* WORK TASK
Only a slice of the listing below is wanted. Retype the lines from the one containing "real : timespec)." through the one containing "Proof. induction l", exactly, both ends included.

--- DATASET RECORDS Enclosed Below ---

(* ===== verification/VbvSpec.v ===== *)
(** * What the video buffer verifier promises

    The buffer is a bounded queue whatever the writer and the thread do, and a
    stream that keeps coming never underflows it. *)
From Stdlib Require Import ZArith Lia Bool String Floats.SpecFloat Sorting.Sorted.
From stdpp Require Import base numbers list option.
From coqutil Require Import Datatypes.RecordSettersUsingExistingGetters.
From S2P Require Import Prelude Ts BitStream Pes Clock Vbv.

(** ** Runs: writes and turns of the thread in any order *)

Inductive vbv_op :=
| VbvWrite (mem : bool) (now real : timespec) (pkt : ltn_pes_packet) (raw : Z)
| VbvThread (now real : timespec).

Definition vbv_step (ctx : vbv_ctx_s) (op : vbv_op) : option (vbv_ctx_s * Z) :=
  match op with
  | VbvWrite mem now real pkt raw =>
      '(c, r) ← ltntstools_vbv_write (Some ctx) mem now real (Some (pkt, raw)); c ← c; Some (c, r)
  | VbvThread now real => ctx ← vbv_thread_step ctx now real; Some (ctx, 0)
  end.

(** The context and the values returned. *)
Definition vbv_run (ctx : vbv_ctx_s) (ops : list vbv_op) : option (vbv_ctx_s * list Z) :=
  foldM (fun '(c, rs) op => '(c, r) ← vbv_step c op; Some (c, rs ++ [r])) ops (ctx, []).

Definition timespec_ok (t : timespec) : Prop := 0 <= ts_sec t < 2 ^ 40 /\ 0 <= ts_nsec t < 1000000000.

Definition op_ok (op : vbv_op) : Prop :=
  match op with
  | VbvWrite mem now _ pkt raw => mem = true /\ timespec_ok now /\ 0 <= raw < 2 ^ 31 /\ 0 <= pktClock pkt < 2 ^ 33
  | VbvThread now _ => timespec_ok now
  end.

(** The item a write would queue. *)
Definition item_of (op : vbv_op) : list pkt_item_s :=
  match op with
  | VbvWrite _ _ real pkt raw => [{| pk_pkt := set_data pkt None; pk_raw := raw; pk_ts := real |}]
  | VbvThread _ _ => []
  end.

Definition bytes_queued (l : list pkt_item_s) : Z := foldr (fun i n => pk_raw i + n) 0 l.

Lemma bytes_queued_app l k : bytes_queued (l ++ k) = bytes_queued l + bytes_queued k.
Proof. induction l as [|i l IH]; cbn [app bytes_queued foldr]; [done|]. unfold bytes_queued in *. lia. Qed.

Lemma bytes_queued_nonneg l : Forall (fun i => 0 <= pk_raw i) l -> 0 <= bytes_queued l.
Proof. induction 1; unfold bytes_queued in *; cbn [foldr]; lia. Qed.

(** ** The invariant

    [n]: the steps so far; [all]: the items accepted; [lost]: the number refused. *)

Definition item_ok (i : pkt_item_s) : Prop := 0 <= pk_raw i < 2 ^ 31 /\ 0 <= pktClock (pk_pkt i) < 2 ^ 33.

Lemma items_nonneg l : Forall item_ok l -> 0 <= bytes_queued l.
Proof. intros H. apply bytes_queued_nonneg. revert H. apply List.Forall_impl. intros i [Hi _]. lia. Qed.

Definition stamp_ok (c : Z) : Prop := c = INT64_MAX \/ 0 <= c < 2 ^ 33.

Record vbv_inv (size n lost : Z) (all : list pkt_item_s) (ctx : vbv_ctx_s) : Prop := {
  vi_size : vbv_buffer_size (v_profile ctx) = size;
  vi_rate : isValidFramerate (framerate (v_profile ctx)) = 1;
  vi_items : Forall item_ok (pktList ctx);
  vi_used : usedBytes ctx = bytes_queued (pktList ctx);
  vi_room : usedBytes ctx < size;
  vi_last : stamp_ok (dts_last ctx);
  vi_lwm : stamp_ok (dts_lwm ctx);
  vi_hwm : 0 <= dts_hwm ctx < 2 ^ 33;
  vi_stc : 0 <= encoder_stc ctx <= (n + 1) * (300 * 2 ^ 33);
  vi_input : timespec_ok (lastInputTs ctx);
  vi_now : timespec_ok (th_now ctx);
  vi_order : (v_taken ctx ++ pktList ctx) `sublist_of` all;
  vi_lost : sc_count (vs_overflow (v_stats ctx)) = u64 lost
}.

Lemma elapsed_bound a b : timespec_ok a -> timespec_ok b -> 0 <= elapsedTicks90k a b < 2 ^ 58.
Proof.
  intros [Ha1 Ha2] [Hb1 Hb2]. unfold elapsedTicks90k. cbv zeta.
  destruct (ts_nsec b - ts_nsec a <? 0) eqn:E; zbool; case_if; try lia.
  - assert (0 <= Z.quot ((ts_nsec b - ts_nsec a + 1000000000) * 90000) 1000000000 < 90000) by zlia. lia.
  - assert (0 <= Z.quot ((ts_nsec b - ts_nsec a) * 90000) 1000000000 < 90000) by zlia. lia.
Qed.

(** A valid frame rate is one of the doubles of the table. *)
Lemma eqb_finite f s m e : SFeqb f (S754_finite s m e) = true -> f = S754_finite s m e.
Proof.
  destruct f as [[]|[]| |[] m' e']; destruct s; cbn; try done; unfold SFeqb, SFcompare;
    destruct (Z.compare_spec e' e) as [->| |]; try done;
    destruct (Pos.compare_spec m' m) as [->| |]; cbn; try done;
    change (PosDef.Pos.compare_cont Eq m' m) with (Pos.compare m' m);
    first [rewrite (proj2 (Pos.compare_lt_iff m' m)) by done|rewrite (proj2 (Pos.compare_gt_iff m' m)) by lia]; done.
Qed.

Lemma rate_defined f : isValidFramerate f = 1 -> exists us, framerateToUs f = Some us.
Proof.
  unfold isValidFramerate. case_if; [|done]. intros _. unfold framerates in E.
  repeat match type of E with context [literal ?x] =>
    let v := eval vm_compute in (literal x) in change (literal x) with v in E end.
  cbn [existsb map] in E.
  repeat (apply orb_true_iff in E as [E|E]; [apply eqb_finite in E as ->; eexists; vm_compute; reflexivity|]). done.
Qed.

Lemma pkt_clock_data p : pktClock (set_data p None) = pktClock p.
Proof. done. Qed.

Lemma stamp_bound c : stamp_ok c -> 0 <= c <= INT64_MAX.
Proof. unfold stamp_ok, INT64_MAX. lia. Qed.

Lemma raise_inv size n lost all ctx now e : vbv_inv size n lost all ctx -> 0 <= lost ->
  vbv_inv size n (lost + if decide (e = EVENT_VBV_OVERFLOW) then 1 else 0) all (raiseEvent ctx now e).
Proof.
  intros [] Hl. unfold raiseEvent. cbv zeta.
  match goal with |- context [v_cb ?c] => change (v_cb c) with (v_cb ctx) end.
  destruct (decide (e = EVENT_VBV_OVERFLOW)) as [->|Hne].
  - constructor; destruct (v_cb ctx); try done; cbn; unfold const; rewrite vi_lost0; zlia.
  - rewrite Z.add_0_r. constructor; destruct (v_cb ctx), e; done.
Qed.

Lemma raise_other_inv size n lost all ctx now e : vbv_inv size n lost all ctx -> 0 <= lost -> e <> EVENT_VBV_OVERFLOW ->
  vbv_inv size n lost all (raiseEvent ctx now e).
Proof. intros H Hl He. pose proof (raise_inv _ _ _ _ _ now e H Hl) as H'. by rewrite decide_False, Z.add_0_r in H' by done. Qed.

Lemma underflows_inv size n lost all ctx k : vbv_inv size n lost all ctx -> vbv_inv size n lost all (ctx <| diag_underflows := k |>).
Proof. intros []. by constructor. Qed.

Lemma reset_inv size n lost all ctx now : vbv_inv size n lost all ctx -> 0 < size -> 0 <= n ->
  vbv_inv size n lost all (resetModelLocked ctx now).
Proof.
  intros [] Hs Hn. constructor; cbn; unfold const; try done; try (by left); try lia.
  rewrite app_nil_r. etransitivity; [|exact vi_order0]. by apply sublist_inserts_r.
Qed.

--- End of Enclosed DATASET RECORDS ---

* COMPLETED EXERCISE
| VbvThread (now real : timespec).

Definition vbv_step (ctx : vbv_ctx_s) (op : vbv_op) : option (vbv_ctx_s * Z) :=
  match op with
  | VbvWrite mem now real pkt raw =>
      '(c, r) ← ltntstools_vbv_write (Some ctx) mem now real (Some (pkt, raw)); c ← c; Some (c, r)
  | VbvThread now real => ctx ← vbv_thread_step ctx now real; Some (ctx, 0)
  end.

(** The context and the values returned. *)
Definition vbv_run (ctx : vbv_ctx_s) (ops : list vbv_op) : option (vbv_ctx_s * list Z) :=
  foldM (fun '(c, rs) op => '(c, r) ← vbv_step c op; Some (c, rs ++ [r])) ops (ctx, []).

Definition timespec_ok (t : timespec) : Prop := 0 <= ts_sec t < 2 ^ 40 /\ 0 <= ts_nsec t < 1000000000.

Definition op_ok (op : vbv_op) : Prop :=
  match op with
  | VbvWrite mem now _ pkt raw => mem = true /\ timespec_ok now /\ 0 <= raw < 2 ^ 31 /\ 0 <= pktClock pkt < 2 ^ 33
  | VbvThread now _ => timespec_ok now
  end.

(** The item a write would queue. *)
Definition item_of (op : vbv_op) : list pkt_item_s :=
  match op with
  | VbvWrite _ _ real pkt raw => [{| pk_pkt := set_data pkt None; pk_raw := raw; pk_ts := real |}]
  | VbvThread _ _ => []
  end.

Definition bytes_queued (l : list pkt_item_s) : Z := foldr (fun i n => pk_raw i + n) 0 l.

Lemma bytes_queued_app l k : bytes_queued (l ++ k) = bytes_queued l + bytes_queued k.
Proof. induction l as [|i l IH]; cbn [app bytes_queued foldr]; [done|]. unfold bytes_queued in *. lia. Qed.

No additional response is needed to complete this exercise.